It may come as a surprise to some that, despite my fierce attitudes about feminism, I’ve actually had a comparatively easy time when it comes to overt sexism. While I grew up working class, I’ve always had people around who told me I could do anything I wanted to. Despite some major setbacks (a topic for another day), I made it to a really excellent graduate program, and I had a fantastic, supportive (male) mentor. Graduate school was difficult, and I struggled with my share of anxiety and depression, but I can honestly say that I never felt dehumanized, belittled, or objectified by my colleagues, students, or superiors. The worst I’ve had to deal with are the occasional arm squeeze, people who call me “Mrs.” instead of “Dr.,” or a meeting organizer who asked me to take notes and get coffee. In other words, micro-aggressions. I’ve had colleagues and close friends who have experienced much worse.

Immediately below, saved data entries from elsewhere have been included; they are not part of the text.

(** Every request is refused for lack of permission. *)
Definition refused : GestureControl.MediaDevices :=
  GestureControl.mkMediaDevices
    (fun _ => Js.Throw NotAllowedError)
    (Js.Normal [mic0; cam0]).

(* ------------------------------------------------------------------ *)
(** *** GestureSampler *)
(* ------------------------------------------------------------------ *)

(** The busy flag and the pending calls agree, and the callback of the
    interval has closed over the current state. *)
Definition singleFlight (st : GestureControl.State) : Prop :=
  GestureControl.closure st
  = (GestureControl.isCameraReady st, GestureControl.isProcessing st)
  /\ ((GestureControl.isProcessing st = false
       /\ GestureControl.inFlight st = [])
      \/ (GestureControl.isProcessing st = true
          /\ exists image, GestureControl.inFlight st = [image])).

(** An operation that leaves the sampler alone. *)
Definition sameSampler (st st' : GestureControl.State) : Prop :=
  GestureControl.isProcessing st' = GestureControl.isProcessing st
  /\ GestureControl.inFlight st' = GestureControl.inFlight st.

(* ------------------------------------------------------------------ *)
(** *** GestureClassifierClient *)
(* ------------------------------------------------------------------ *)

(** The three values of the enum. *)
Definition isGesture (v : Js.Value) : Prop :=
  exists g : GestureType, v = GestureType_value g.

(** A string literal of JSON: the text between two quotation marks. *)
Definition quoted (s : string) : Js.jsstring := [34%N] ++ Js.lit s ++ [34%N].

(** The payload the schema asks for: an object with the one property
    [gesture]. *)
Definition labelPayload (label : string) : Js.jsstring :=
  Js.lit "{" ++ quoted "gesture" ++ Js.lit ": " ++ quoted label ++ Js.lit "}".

(** The same between Markdown fences. *)
Definition fenced (body : Js.jsstring) : Js.jsstring :=
  Js.lit "```json" ++ [10%N] ++ body ++ [10%N] ++ Js.lit "```".

(** A classifier that answers every image with the same text. *)
Definition answering (text : option Js.jsstring)
  : Js.jsstring -> Js.Completion (option Js.jsstring) :=
  fun _ => Js.Normal text.

(** A classifier whose transport fails. *)
Definition unreachable : Js.jsstring -> Js.Completion (option Js.jsstring) :=
  fun _ => Js.Throw (Js.mkError (Js.lit "TypeError") (Js.lit "Failed to fetch")).

Definition someKey : option Js.jsstring := Some (Js.lit "key").

Definition someImage : Js.jsstring := Js.lit "data:image/jpeg;base64,/9j/4AAQ".

(** The camera starts through the third strategy, its metadata arrive, and
    a first tick captures a frame of 320 by 240. *)
Definition firstTick : list GestureControl.Event :=
  [GestureControl.Start onlyByIdentity;
   GestureControl.LoadedMetadata;
   GestureControl.Tick 320 240 (Js.Normal someImage)].

(* ------------------------------------------------------------------ *)
(** *** Further notions *)
(* ------------------------------------------------------------------ *)

(** The discs a frame paints for the particles [ps] it has just moved, in
    order, when the context enters the loop with shadow blur [blur] and
    shadow colour [glow]: the shadow set after one disc is the shadow of
    the next. *)
Fixpoint fills (isFlowerMode : bool) (blur : R) (glow : Color)
    (ps : list Particle) : list Canvas.Fill :=
  match ps with
  | [] => []
  | p :: rest =>
      Canvas.mkFill [Canvas.mkArc (x p) (y p) (size p) 0 (PI * 2)]
                    (color p) blur glow
      :: fills isFlowerMode
               (if isFlowerMode then 10 else 0)
               (if isFlowerMode then color p else glow)
               rest
  end.


(** The camera side of the component is consistent: the video element
    shows the stream the component holds, the source is ready only with a
    stream, and an error is shown only without one. *)
Definition cameraConsistent (st : GestureControl.State) : Prop :=
  (forall video, GestureControl.videoRef st = Some video ->
                 GestureControl.srcObject video = GestureControl.streamRef st)
  /\ (GestureControl.isCameraReady st = true ->
      GestureControl.streamRef st <> None)
  /\ (GestureControl.streamRef st <> None -> GestureControl.error st = None).

(** Whether Shift is held after the key events of [es], when it was
    [start] before. *)
Definition lastShift (es : list App.Event) (start : bool) : bool :=
  fold_left (fun acc e =>
               match e with
               | App.KeyDown key => if Js.eqb key (Js.lit "Shift") then true else acc
               | App.KeyUp key => if Js.eqb key (Js.lit "Shift") then false else acc
               | App.GestureDetected _ => acc
               end)
            es start.

(** A code unit that stands for itself inside a JSON string. *)
Definition plain (c : N) : Prop := (c <> 34 /\ c <> 92 /\ 32 <= c)%N.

Setting aside how messed up it is that I’m considering myself fortunate that I’ve “only” experienced institutional sexism, for the most part (at least, in a professional setting), I wanted to focus on what, for me, has been the hardest part of being a woman academic. I want to preface this by saying that I love my job — even when it’s hard. I didn’t want to sit down this morning and write another post about how it’s difficult being a woman in science, because there are already too many of those these days (not because people shouldn’t write them, but because people shouldn’t have to write them).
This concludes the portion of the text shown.